* _The problem_:
When you reach the line with "Shallow embedding of" in the data below, begin printing lines exactly, and stop once the line with "match a, b with" has been printed.
[Available data]
(** C2 (amended): an Add Order message ('A' or 'F') whose id is already
    in the index of the book stored for its locate, that book being
    initialised ([stock_locate() != 0], so that [get_book] returns it as it
    is; the book of locate 0 never is).  [add_order] returns null and
    leaves book and pool as they are; the handler returns, the manager is
    unchanged, the subscriber receives no call, and no counter other than
    [orders_added] and [messages_processed] changes.  The handler does not
    look at the result of [add_order]: the handler of 'F' increments these
    two all the same, unless the locate filter drops the message, which
    then changes nothing at all. *)
Theorem C2_duplicate_add (fh : FeedHandler.t) (msg : OrderMessage) (ts : Z)
        (book : OrderBook.t) (p : ptr) (L id : Z) (side : Side) (price qty : Z) :
  add_fields msg = Some (L, id, side, price, qty) ->
  OrderBookManager.books_ (FeedHandler.book_manager_ fh) !! Z.to_nat L = Some book ->
  OrderBook.stock_locate book <> 0 ->
  OrderBook.get_order book id = Some (Some p) ->
  let m := FeedHandler.book_manager_ fh in
  OrderBookManager.get_book m L = Some m /\
  OrderBook.add_order book (OrderBookManager.order_pool m) id side price qty ts =
    Some (None, book, OrderBookManager.order_pool m) /\
  exists fh',
    handle fh msg ts = Some fh' /\
    FeedHandler.book_manager_ fh' = m /\
    FeedHandler.event_handler_ fh' = FeedHandler.event_handler_ fh /\
    (FeedHandler.filtered_out fh L = true -> fh' = fh) /\
    (let mt := FeedHandler.metrics_ fh in
     let mt' := FeedHandler.metrics_ fh' in
     (FeedMetrics.bbo_updates mt', FeedMetrics.orders_executed mt', FeedMetrics.trades mt',
      FeedMetrics.orders_cancelled mt', FeedMetrics.orders_deleted mt',
      FeedMetrics.orders_replaced mt') =
     (FeedMetrics.bbo_updates mt, FeedMetrics.orders_executed mt, FeedMetrics.trades mt,
      FeedMetrics.orders_cancelled mt, FeedMetrics.orders_deleted mt,
      FeedMetrics.orders_replaced mt) /\
     match msg with
     | msg_add_mpid _ =>
         FeedHandler.filtered_out fh L = false ->
         FeedMetrics.orders_added mt' = wrap64 (FeedMetrics.orders_added mt + 1) /\
         FeedMetrics.messages_processed mt' =
           wrap64 (FeedMetrics.messages_processed mt + 1)
     | _ => True
     end).
Proof.
  intros Hfields Hbook Hinit Hdup m. subst m.
  set (m := FeedHandler.book_manager_ fh) in *.
  assert (Hg : OrderBookManager.get_book m L = Some m)
    by (apply (get_book_initialised m L book Hbook); exact Hinit).
  pose proof (add_order_duplicate book (OrderBookManager.order_pool m) id side price qty ts p
                Hdup) as Hadd.
  split; [exact Hg|]. split; [exact Hadd|].
  destruct (FeedHandler.filtered_out fh L) eqn:Hf.
  { exists fh. split.
    - destruct msg as [a|a| | | | |]; try discriminate Hfields;
        cbn [add_fields] in Hfields; injection Hfields as <- <- <- <- <-; cbn [handle].
      + unfold FeedHandler.on_add_order. cbv zeta. by rewrite Hf.
      + unfold FeedHandler.on_add_order_mpid. cbv zeta. by rewrite Hf.
    - do 3 (split; [done|]). split; [done|]. destruct msg; try exact I. discriminate. }
  destruct msg as [a|a| | | | |]; try discriminate Hfields;
    cbn [add_fields] in Hfields; injection Hfields as <- <- <- <- <-; cbn [handle].
  - unfold FeedHandler.on_add_order. cbv zeta. rewrite Hf. fold m. rewrite Hg.
    cbn [mbind option_bind]. rewrite Hbook. cbn [mbind option_bind]. rewrite Hadd.
    cbn [mbind option_bind]. rewrite (commit_same m _ book Hbook), notify_bbo_same.
    eexists. split; [done|].
    cbn [FeedHandler.with_state FeedHandler.book_manager_ FeedHandler.event_handler_
         FeedHandler.metrics_].
    do 2 (split; [done|]). split; [discriminate|].
    by destruct (FeedHandler.collect_metrics_ fh).
  - unfold FeedHandler.on_add_order_mpid. cbv zeta. rewrite Hf. fold m. rewrite Hg.
    cbn [mbind option_bind]. rewrite Hbook. cbn [mbind option_bind]. rewrite Hadd.
    cbn [mbind option_bind]. rewrite (commit_same m _ book Hbook), notify_bbo_same.
    eexists. split; [done|].
    cbn [FeedHandler.with_state FeedHandler.book_manager_ FeedHandler.event_handler_
         FeedHandler.metrics_].
    do 2 (split; [done|]). split; [discriminate|]. done.
Qed.
(** * Family health tools: name resolution gate and report formatting

    Shallow embedding of the three tool servers under
    [src/update_for_github/]:
    - [family_check_days.py]     (tool [get_health_records_by_recent_days]),
    - [family_history_check.py]  (tool [analyze_health_data]),
    - [family_member_check.py]   (tool [list_family_members]).

    Python [str] values are lists of Unicode code points, JSON documents are
    an inductive type, dictionaries built by the code are [gmap]s, network
    calls are answered by a [world] record and recorded in a trace, and
    Python exceptions are the left summand of the result of a computation. *)

From Stdlib Require Import ZArith List Ascii String Bool Lia PrimFloat SpecFloat FloatOps DecimalString.
From stdpp Require Import base option list gmap.

Local Open Scope Z_scope.
Local Open Scope list_scope.
Set Warnings "-register-all".

(** ** Python strings *)

Module PyStr.

(** A Python [str] is a sequence of code points; [ord c] is the element. *)
Abbreviation pystr := (list Z) (only parsing).

(** Source literals are written as UTF-8 text and decoded to code points. *)
Fixpoint utf8_go (bs : list Z) (need : nat) (acc : Z) : pystr :=
  match bs with
  | [] => []
  | b :: bs' =>
      match need with
      | O =>
          if b <? 128 then b :: utf8_go bs' 0 0
          else if b <? 224 then utf8_go bs' 1 (Z.land b 31)
          else if b <? 240 then utf8_go bs' 2 (Z.land b 15)
          else utf8_go bs' 3 (Z.land b 7)
      | S O => (acc * 64 + Z.land b 63) :: utf8_go bs' 0 0
      | S n => utf8_go bs' n (acc * 64 + Z.land b 63)
      end
  end.

Definition py (s : string) : pystr :=
  utf8_go (List.map (fun a => Z.of_N (N_of_ascii a)) (list_ascii_of_string s)) 0 0.

Arguments py : simpl never.

(** [str(n)] for a Python [int]. *)
Definition str_of_int (z : Z) : pystr :=
  py (NilZero.string_of_int (Z.to_int z)).

Fixpoint pystr_eqb (a b : pystr) : bool :=
  match a, b with
  | [], [] => true
  | x :: a', y :: b' => (x =? y) && pystr_eqb a' b'
  | _, _ => false
  end.

(** [str.isspace] of one character, the table of CPython's
    [_PyUnicode_IsWhitespace]. *)
Definition py_isspace (c : Z) : bool :=
  ((9 <=? c) && (c <=? 13)) || ((28 <=? c) && (c <=? 32))
  || (c =? 133) || (c =? 160) || (c =? 5760)
  || ((8192 <=? c) && (c <=? 8202))
  || (c =? 8232) || (c =? 8233) || (c =? 8239) || (c =? 8287) || (c =? 12288).
(** The callback of [findNode] keeps the last record it accepted. The
    traversal from [node] leaves the result of [findNode] on [node] when
    there is one and what was found before otherwise, and [findNode] on
    a record the predicate rejects is the last result among its
    children. *)
Lemma findNode_traverse (predicate : NodeData -> bool) (node : NodeData) :
  (forall (depth : nat) (parent result : option NodeData),
     traverseTree
       (fun node _ _ result =>
          if predicate node then (false, Some node) else (true, result))
       node depth parent result
     = match findNode node predicate with
       | Some n => Some n
       | None => result
       end) /\
  (predicate node = false ->
   findNode node predicate
   = last (omap (fun child => findNode child predicate) (children_or_none node))).
Proof.
  induction node as [node IH] using NodeData_children_ind.
  assert (Hfold : forall (depth : nat) (result : option NodeData),
             foldl (fun s child =>
                      traverseTree
                        (fun node _ _ result =>
                           if predicate node then (false, Some node)
                           else (true, result))
                        child (S depth) (Some node) s)
                   result (children_or_none node)
             = match last (omap (fun child => findNode child predicate)
                                (children_or_none node)) with
               | Some n => Some n
               | None => result
               end).
  { intros depth. induction IH as [|c l [Hc _] _ IHl]; intros result; [done |].
    cbn [foldl]. rewrite IHl, Hc. cbn [omap list_omap].
    destruct (findNode c predicate) as [n|]; [| done].
    destruct (omap _ l) as [|n' l'] eqn:E; [done |].
    rewrite (last_cons n). by destruct (last (n' :: l')). }
  assert (Hroot : predicate node = false ->
            findNode node predicate
            = last (omap (fun child => findNode child predicate)
                         (children_or_none node))).
  { intros Hp. unfold findNode at 1. rewrite traverseTree_unfold, Hp, Hfold.
    by destruct (last _). }
  split; [| exact Hroot].
  intros depth parent result. unfold findNode at 1.
  rewrite !traverseTree_unfold.
  destruct (predicate node) eqn:Hp; [done |].
  rewrite !Hfold. by destruct (last _).
Qed.

Lemma last_omap_Some {A B : Type} (f : A -> option B) (l : list A) (b : B) :
  last (omap f l) = Some b -> exists a, a ∈ l /\ f a = Some b.
Proof.
  intros H. assert (Hin : b ∈ omap f l).
  { destruct (omap f l) as [|x l'] using rev_ind; [done |].
    rewrite last_snoc in H. injection H as ->. set_solver. }
  apply list_elem_of_omap in Hin as (a & Ha & Hf). eauto.
Qed.

Lemma last_omap_None {A B : Type} (f : A -> option B) (l : list A) :
  last (omap f l) = None <-> forall a, a ∈ l -> f a = None.
Proof.
  rewrite last_None. split.
  - intros H a Ha. destruct (f a) as [b|] eqn:E; [| done].
    assert (b ∈ omap f l) by (apply list_elem_of_omap; eauto).
    rewrite H in *. set_solver.
  - intros H. destruct (omap f l) as [|b l'] eqn:E; [done |].
    assert (Hb : b ∈ omap f l) by (rewrite E; set_solver).
    apply list_elem_of_omap in Hb as (a & Ha & Hf). rewrite (H a Ha) in Hf. done.
Qed.

Lemma findNode_sound (predicate : NodeData -> bool) (node : NodeData) :
  forall n, findNode node predicate = Some n ->
    predicate n = true /\ n ∈ visited node.
Proof.
  induction node as [node IH] using NodeData_children_ind. intros n Hn.
  destruct (predicate node) eqn:Hp.
  - unfold findNode in Hn. rewrite traverseTree_unfold, Hp in Hn.
    injection Hn as <-. split; [done | apply visited_self].
  - rewrite (proj2 (findNode_traverse predicate node) Hp) in Hn.
    apply last_omap_Some in Hn as (c & Hc & Hf).
    rewrite Forall_forall in IH. destruct (IH c Hc n Hf) as [? ?].
    split; [done | by eapply visited_child].
Qed.

Lemma findNode_complete (predicate : NodeData -> bool) (node : NodeData) :
  findNode node predicate = None <->
  forall n, n ∈ visited node -> predicate n = false.
Proof.
  induction node as [node IH] using NodeData_children_ind.
  rewrite Forall_forall in IH.
  destruct (predicate node) eqn:Hp.
  - split.
    + unfold findNode. by rewrite traverseTree_unfold, Hp.
    + intros H. rewrite (H node (visited_self node)) in Hp. done.
  - rewrite (proj2 (findNode_traverse predicate node) Hp), last_omap_None. split.
    + intros H n [-> | (c & Hc & Hn)]%visited_inv; [done |].
      exact (proj1 (IH c Hc) (H c Hc) n Hn).
    + intros H c Hc. apply (proj2 (IH c Hc)). intros n Hn. apply H.
      by eapply visited_child.
Qed.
[/Available data]
* _Problem solution_:
    Shallow embedding of the three tool servers under
    [src/update_for_github/]:
    - [family_check_days.py]     (tool [get_health_records_by_recent_days]),
    - [family_history_check.py]  (tool [analyze_health_data]),
    - [family_member_check.py]   (tool [list_family_members]).

    Python [str] values are lists of Unicode code points, JSON documents are
    an inductive type, dictionaries built by the code are [gmap]s, network
    calls are answered by a [world] record and recorded in a trace, and
    Python exceptions are the left summand of the result of a computation. *)

From Stdlib Require Import ZArith List Ascii String Bool Lia PrimFloat SpecFloat FloatOps DecimalString.
From stdpp Require Import base option list gmap.

Local Open Scope Z_scope.
Local Open Scope list_scope.
Set Warnings "-register-all".

(** ** Python strings *)

Module PyStr.

(** A Python [str] is a sequence of code points; [ord c] is the element. *)
Abbreviation pystr := (list Z) (only parsing).

(** Source literals are written as UTF-8 text and decoded to code points. *)
Fixpoint utf8_go (bs : list Z) (need : nat) (acc : Z) : pystr :=
  match bs with
  | [] => []
  | b :: bs' =>
      match need with
      | O =>
          if b <? 128 then b :: utf8_go bs' 0 0
          else if b <? 224 then utf8_go bs' 1 (Z.land b 31)
          else if b <? 240 then utf8_go bs' 2 (Z.land b 15)
          else utf8_go bs' 3 (Z.land b 7)
      | S O => (acc * 64 + Z.land b 63) :: utf8_go bs' 0 0
      | S n => utf8_go bs' n (acc * 64 + Z.land b 63)
      end
  end.

Definition py (s : string) : pystr :=
  utf8_go (List.map (fun a => Z.of_N (N_of_ascii a)) (list_ascii_of_string s)) 0 0.

Arguments py : simpl never.

(** [str(n)] for a Python [int]. *)
Definition str_of_int (z : Z) : pystr :=
  py (NilZero.string_of_int (Z.to_int z)).

Fixpoint pystr_eqb (a b : pystr) : bool :=
  match a, b with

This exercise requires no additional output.